(* ===== verification/Compose.v ===== *)
(** * Composition of a graph

    The registry of op builders (builder/op_builder_factory.cc) for the builders that are modelled,
    and the loop of [QnnModel::ComposeGraph] (builder/qnn_model.cc) that adds node units one by
    one and then composes the QNN graph.  The laws of the builders ([builder_laws]) are all that
    the theorems use of them. *)

From S2P Require Import Prelude DataTypes Floats QuantParams QnnTensor ModelWrapper NodeUnitDefs TensorInfo ModelOps OpBuilder Builders MoveBuilders SimpleBuilders IndexBuilders MatMulBuilders Decompositions ConvBuilders.
Local Open Scope Z_scope.

Section Compose.
Context `{SafeInt} `{QnnInterface}.
Context (env : environment) (graph : OrtGraph) (qnn : QnnHeaders) (ctx : SimpleContext).

(** ** The registry *)

(** The ops of [CreateSimpleOpBuilder]. *)
Definition simple_ops : list string :=
  [ "Abs"; "Add"; "And"; "Asin"; "Atan"; "Ceil"; "Cos"; "DequantizeLinear"; "DepthToSpace"; "Div"; "Elu"; "Equal"; "Exp"; "Floor";
    "Gelu"; "Greater"; "GreaterOrEqual"; "GridSample"; "HardSigmoid"; "HardSwish"; "LeakyRelu"; "Less"; "LessOrEqual"; "Log";
    "LpNormalization"; "Max"; "Min"; "Mul"; "Neg"; "Not"; "Or"; "Pow"; "PRelu"; "QuantizeLinear"; "Relu"; "Round"; "Sigmoid";
    "Sign"; "Sin"; "Softplus"; "SpaceToDepth"; "Sqrt"; "Sub"; "Sum"; "Tanh"; "Where"; "Xor" ].

Definition own_builders : list (string * OpBuilder) :=
  [ ("ArgMax", ArgMaxMinOpBuilder env graph qnn); ("ArgMin", ArgMaxMinOpBuilder env graph qnn);
    ("AveragePool", PoolOpBuilder env graph qnn);
    ("Cast", CastOpBuilder env graph qnn); ("CastLike", CastOpBuilder env graph qnn);
    ("Clip", ClipOpBuilder env graph qnn); ("Concat", ConcatOpBuilder env graph qnn);
    ("Conv", ConvOpBuilder env graph qnn (GetHtpArch ctx)); ("ConvTranspose", ConvOpBuilder env graph qnn (GetHtpArch ctx)); ("CumSum", CumSumOpBuilder env graph qnn);
    ("Expand", ExpandOpBuilder env graph qnn); ("Gather", GatherOpBuilder env graph qnn);
    ("GatherElements", GatherOpBuilder env graph qnn); ("Gemm", GemmOpBuilder env graph qnn);
    ("GlobalAveragePool", PoolOpBuilder env graph qnn); ("GlobalMaxPool", PoolOpBuilder env graph qnn); ("Identity", IdentityOpBuilder env graph qnn);
    ("IsInf", IsInfOpBuilder env graph qnn); ("IsNaN", IsNaNOpBuilder env graph qnn); ("LRN", LRNOpBuilder env graph qnn);
    ("MatMul", MatMulOpBuilder env graph qnn); ("MaxPool", PoolOpBuilder env graph qnn);
    ("Mean", MeanOpBuilder env graph qnn); ("Mod", ModOpBuilder env graph qnn);
    ("QuickGelu", QuickGeluOpBuilder env graph qnn); ("Swish", QuickGeluOpBuilder env graph qnn);
    ("Reciprocal", ReciprocalOpBuilder env graph qnn);
    ("ReduceL2", ReduceOpBuilder env graph qnn); ("ReduceLogSumExp", ReduceOpBuilder env graph qnn);
    ("ReduceMax", ReduceOpBuilder env graph qnn); ("ReduceMean", ReduceOpBuilder env graph qnn);
    ("ReduceMin", ReduceOpBuilder env graph qnn); ("ReduceProd", ReduceOpBuilder env graph qnn);
    ("ReduceSum", ReduceOpBuilder env graph qnn);
    ("Flatten", ReshapeOpBuilder env graph qnn); ("Reshape", ReshapeOpBuilder env graph qnn);
    ("Squeeze", ReshapeOpBuilder env graph qnn); ("Unsqueeze", ReshapeOpBuilder env graph qnn);
    ("ScatterElements", ScatterElementsOpBuilder env graph qnn); ("ScatterND", ScatterNDOpBuilder env graph qnn);
    ("Selu", SeluOpBuilder env graph qnn); ("Shape", ShapeOpBuilder env graph qnn); ("Slice", SliceOpBuilder env graph qnn);
    ("LogSoftmax", SoftmaxOpBuilder env graph qnn); ("Softmax", SoftmaxOpBuilder env graph qnn);
    ("Split", SplitOpBuilder env graph qnn); ("Tan", TanOpBuilder env graph qnn);
    ("ThresholdedRelu", ThresholdedReluOpBuilder env graph qnn); ("Tile", TileOpBuilder env graph qnn);
    ("TopK", TopKOpBuilder env graph qnn); ("Transpose", TransposeOpBuilder env graph qnn) ].

Definition op_registrations : list (string * OpBuilder) :=
  own_builders ++ ((fun op => (op, SimpleOpBuilder env graph qnn ctx)) <$> simple_ops).

Definition GetOpBuilder (onnx_op_type : string) : option OpBuilder := find_assoc onnx_op_type op_registrations.

(** ** The loop of [ComposeGraph] *)

(** [QnnNodeUnitWrapper]: a group of one unit. *)
Definition group_AddToModelBuilder (u : UnitView) : M unit :=
  match GetOpBuilder (u_op_type u) with
  | Some b => AddToModelBuilder env b u false
  | None => lift (Err (EpFail ("[QNN EP]: Missing OpBuilder for OpType " +:+ u_op_type u)))
  end.

(** The loop stops at the first unit that fails. *)
Definition add_groups (units : list UnitView) : M unit := each units (fun _ u => group_AddToModelBuilder u) tt.

(** The groups are added, then the QNN graph is composed and its inputs and outputs taken out. *)
Definition ComposeGraph (units : list UnitView) (m : QnnModelWrapper)
  : result (string + list QnnTensorWrapper * list QnnTensorWrapper) :=
  let* (m, r) := add_groups units m in
  match r with
  | inl e => Ok (inl e)
  | inr _ =>
      let* (ok, m) := ComposeQnnGraph env m in
      if negb ok then Ok (inl "Failed to compose Qnn graph.")
      else
      let* (m, inputs) := GetGraphInputOutputTensorWrapper env m (graph_inputs_ env) [] in
      let* (m, outputs) := GetGraphInputOutputTensorWrapper env m (graph_outputs_ env) [] in
      Ok (inr (inputs, outputs))
  end.

(** ** The builders of the registry keep the laws *)

(** The units of which the registry's builders write every required output: those of one output;
    a Split may have several and a TopK has two, a Slice is not elided and computes no boolean through a cast, a
    Gather is not the output of the graph, a variadic op has no 64-bit graph output. *)
Definition built (u : UnitView) : Prop :=
  if decide (u_op_type u ∈ simple_ops) then simple_built env graph u
  else if decide (u_op_type u = "Slice") then slice_built env graph u
  else if decide (u_op_type u = "Gather" ∨ u_op_type u = "GatherElements") then gather_built env u
  else if decide (u_op_type u = "TopK") then two_outputs u
  else if decide (u_op_type u ∈ ["Split"; "ScatterElements"; "ScatterND"; "Cast"; "CastLike"]) then any_unit u
  else one_output u.

Definition lawful (op : string) (b : OpBuilder) : Prop := ∀ u v m, u_op_type u = op →
  wp (AddToModelBuilder env b u v)
    (fun _ m' => v = false → Inputs u ≠ [] → built u → Forall (provided m') (required_outputs u)) m.

Lemma builder_lawful op b ok : builder_laws b ok → (∀ u, u_op_type u = op → built u → ok u) → lawful op b.
Proof.
  intros Hb Hok u v m Hop. eapply wp_use; [by apply (wp_AddToModelBuilder env b ok)|]. intros [] m' _ Hw. auto.
Qed.

Lemma find_assoc_elem {K V} `{EqDecision K} (k : K) (m : list (K * V)) v : find_assoc k m = Some v → (k, v) ∈ m.
Proof. induction m as [|[k' v'] m IH]; [done|]. cbn. case_decide as Hk; [intros [= ->]; subst; by left|right; auto]. Qed.

Lemma own_lawful : Forall (fun r => lawful r.1 r.2) own_builders.
Proof.
  unfold own_builders. repeat (apply Forall_cons; split; [cbn [fst snd]; first
    [ apply (builder_lawful _ _ any_unit); [apply _|]; by intros u Hu
    | intros u v m Hu; eapply wp_use; [apply Cast_keeps|]; by auto
    | eapply builder_lawful; [apply _|]; intros u Hu; unfold built; rewrite Hu; exact id ]|]). constructor.
Qed.

Lemma simple_lawful op : op ∈ simple_ops → lawful op (SimpleOpBuilder env graph qnn ctx).
Proof. intros Hin. eapply builder_lawful; [apply _|]. intros u <-. unfold built. by rewrite decide_True. Qed.

Lemma registry_lawful op b : GetOpBuilder op = Some b → lawful op b.
Proof.
  intros Hb%find_assoc_elem. unfold op_registrations in Hb. apply elem_of_app in Hb as [Hb|Hb].
  - by apply (proj1 (Forall_forall _ _) own_lawful (op, b)).
  - apply list_elem_of_fmap in Hb as (? & [= -> ->] & Hin). by apply simple_lawful.
Qed.

Lemma group_keeps u m :
  wp (group_AddToModelBuilder u) (fun _ m' => Inputs u ≠ [] → built u → Forall (provided m') (required_outputs u)) m.
Proof.
  unfold group_AddToModelBuilder. destruct (GetOpBuilder (u_op_type u)) as [b|] eqn:Eb.
  - eapply wp_use; [by apply (registry_lawful _ _ Eb)|]. intros [] m' _ Hw. auto.
  - intros Hc. cbn. done.
Qed.

(** C8: adding units to a closed model with the modelled builders ([op_registrations]; some forty op
    types of the registry are not modelled and are refused here as missing): the model stays closed (every tensor and
    parameter a node names is in the tables), nothing that was there is taken back and no call of the
    QNN graph is made, whether all units were added or one failed; and when all were added, the
    required outputs are written by some node or are constants, for each unit that has inputs and
    satisfies [built]: one output (two for TopK, any number for Split, ScatterElements, ScatterND, Cast
    and CastLike), no Slice that is left out or casts a boolean, no Gather whose output is one of the
    graph, no variadic op with a 64-bit graph output. *)
Theorem compose_keeps_model units m m' r : closed m → add_groups units m = Ok (m', r) →
  closed m' ∧ grows m m' ∧
  (r = inr tt → ∀ u, u ∈ units → Inputs u ≠ [] → built u → Forall (provided m') (required_outputs u)).
Proof.
  intros Hc E.
  assert (wp (add_groups units) (fun _ m' => ∀ u, u ∈ units → Inputs u ≠ [] → built u →
    Forall (provided m') (required_outputs u)) m) as Hw.
  { unfold add_groups.
    eapply wp_use; [apply (wp_each (fun done_ _ m' => ∀ u, u ∈ done_ → Inputs u ≠ [] → built u →
      Forall (provided m') (required_outputs u))); [|by intros ? ?%not_elem_of_nil]|by intros [] m1 _ Hu].
    intros done_ [] u m1 Hd _. eapply wp_use; [apply group_keeps|]. intros [] m2 Hg Hu u' Hin Hi Ho.
    apply elem_of_app in Hin as [Hin| ->%list_elem_of_singleton]; [|by apply Hu]. eapply all_provided_grows; [by apply Hd|done]. }
  specialize (Hw Hc). rewrite E in Hw. destruct Hw as (Hcl & Hg & Hq). split_and!; [done|done|]. intros ->. exact Hq.
Qed.

End Compose.

(** ** An example *)

Definition example_context : SimpleContext := SimpleCtx true (fun _ => true) (fun _ => []) false 75.

Definition tan_unit : UnitView := View "n" "Tan" 0 7 "" [float_io "x"] [float_io "y"] example_attributes [] [] false.

Lemma compose_keeps_model_witness :
  closed (H := counting_qnn) empty_model ∧
  ∃ m' r, add_groups (H := exact_safe_int) (H0 := counting_qnn) (example_env false) (example_graph ONNX_FLOAT) example_headers example_context
      [tan_unit] empty_model = Ok (m', r) ∧ r = inr tt ∧ Forall (provided (H := counting_qnn) m') (required_outputs tan_unit).
Proof.
  assert (closed (H := counting_qnn) empty_model) as Hc by constructor. split; [exact Hc|].
  destruct (add_groups (H := exact_safe_int) (H0 := counting_qnn) (example_env false) (example_graph ONNX_FLOAT) example_headers example_context
    [tan_unit] empty_model) as [[m' r]|] eqn:E.
  - exists m', r. assert (r = inr tt) as Hr.
    { assert (rmap snd (Ok (m', r) : result (QnnModelWrapper (H0 := counting_qnn) * (string + unit))) = Ok (inr tt)) as Er
        by (rewrite <- E; vm_compute; reflexivity). by injection Er. }
    split_and!; [reflexivity|exact Hr|].
    destruct (compose_keeps_model (H := exact_safe_int) (H0 := counting_qnn) (example_env false) (example_graph ONNX_FLOAT) example_headers example_context
      [tan_unit] empty_model m' r Hc E) as (_ & _ & Hw). apply (Hw Hr tan_unit); [by left|done|done].
  - exfalso. assert (is_ok (add_groups (H := exact_safe_int) (H0 := counting_qnn) (example_env false) (example_graph ONNX_FLOAT) example_headers example_context
      [tan_unit] empty_model) = true) as Ho by (vm_compute; reflexivity). rewrite E in Ho. done.
Defined.

(** ** What the model shows of the code *)

Module ComposeFindings.

(** The graph inputs are taken out of the table until one has no tensor: an input that no node
    uses hides those after it. *)
Lemma unused_input_hides_others :
  rmap (fun p => tensor_name_ <$> p.2) (GetGraphInputOutputTensorWrapper (H0 := counting_qnn) (example_env false) example_model ["roi"; "x"] [])
    = Ok [] ∧
  rmap (fun p => tensor_name_ <$> p.2) (GetGraphInputOutputTensorWrapper (H0 := counting_qnn) (example_env false) example_model ["x"; "roi"] [])
    = Ok ["x"].
Proof. split; vm_compute; reflexivity. Qed.

(** The divisor of a Mean of half-precision inputs is written as a float: read back as a half
    it is zero. *)
Lemma mean_divisor_half :
  let bytes := f32_bytes example_headers (f32_of_Z 2) in
  length bytes = 4%nat ∧ f32_of_f16_bits (le_decode (take 2 bytes)) = f32_of_Z 0.
Proof. split; vm_compute; reflexivity. Qed.

(** The threshold of a quantized ThresholdedRelu is truncated, not quantized. *)
Lemma threshold_truncated :
  SetAlphaByte example_headers QNN_UFIXED_POINT_8 (f32_div (f32_of_Z 1) (f32_of_Z 2)) = Ok [0].
Proof. vm_compute. reflexivity. Qed.

End ComposeFindings.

+---+

(Problem statement) Using the records above, set down exactly the lines from the one with "intros Hb Hok" through the one with "[ apply (builder_lawful", inclusive, and nothing more.

(Answer space)
  intros Hb Hok u v m Hop. eapply wp_use; [by apply (wp_AddToModelBuilder env b ok)|]. intros [] m' _ Hw. auto.
Qed.

Lemma find_assoc_elem {K V} `{EqDecision K} (k : K) (m : list (K * V)) v : find_assoc k m = Some v → (k, v) ∈ m.
Proof. induction m as [|[k' v'] m IH]; [done|]. cbn. case_decide as Hk; [intros [= ->]; subst; by left|right; auto]. Qed.

Lemma own_lawful : Forall (fun r => lawful r.1 r.2) own_builders.
Proof.
  unfold own_builders. repeat (apply Forall_cons; split; [cbn [fst snd]; first
    [ apply (builder_lawful _ _ any_unit); [apply _|]; by intros u Hu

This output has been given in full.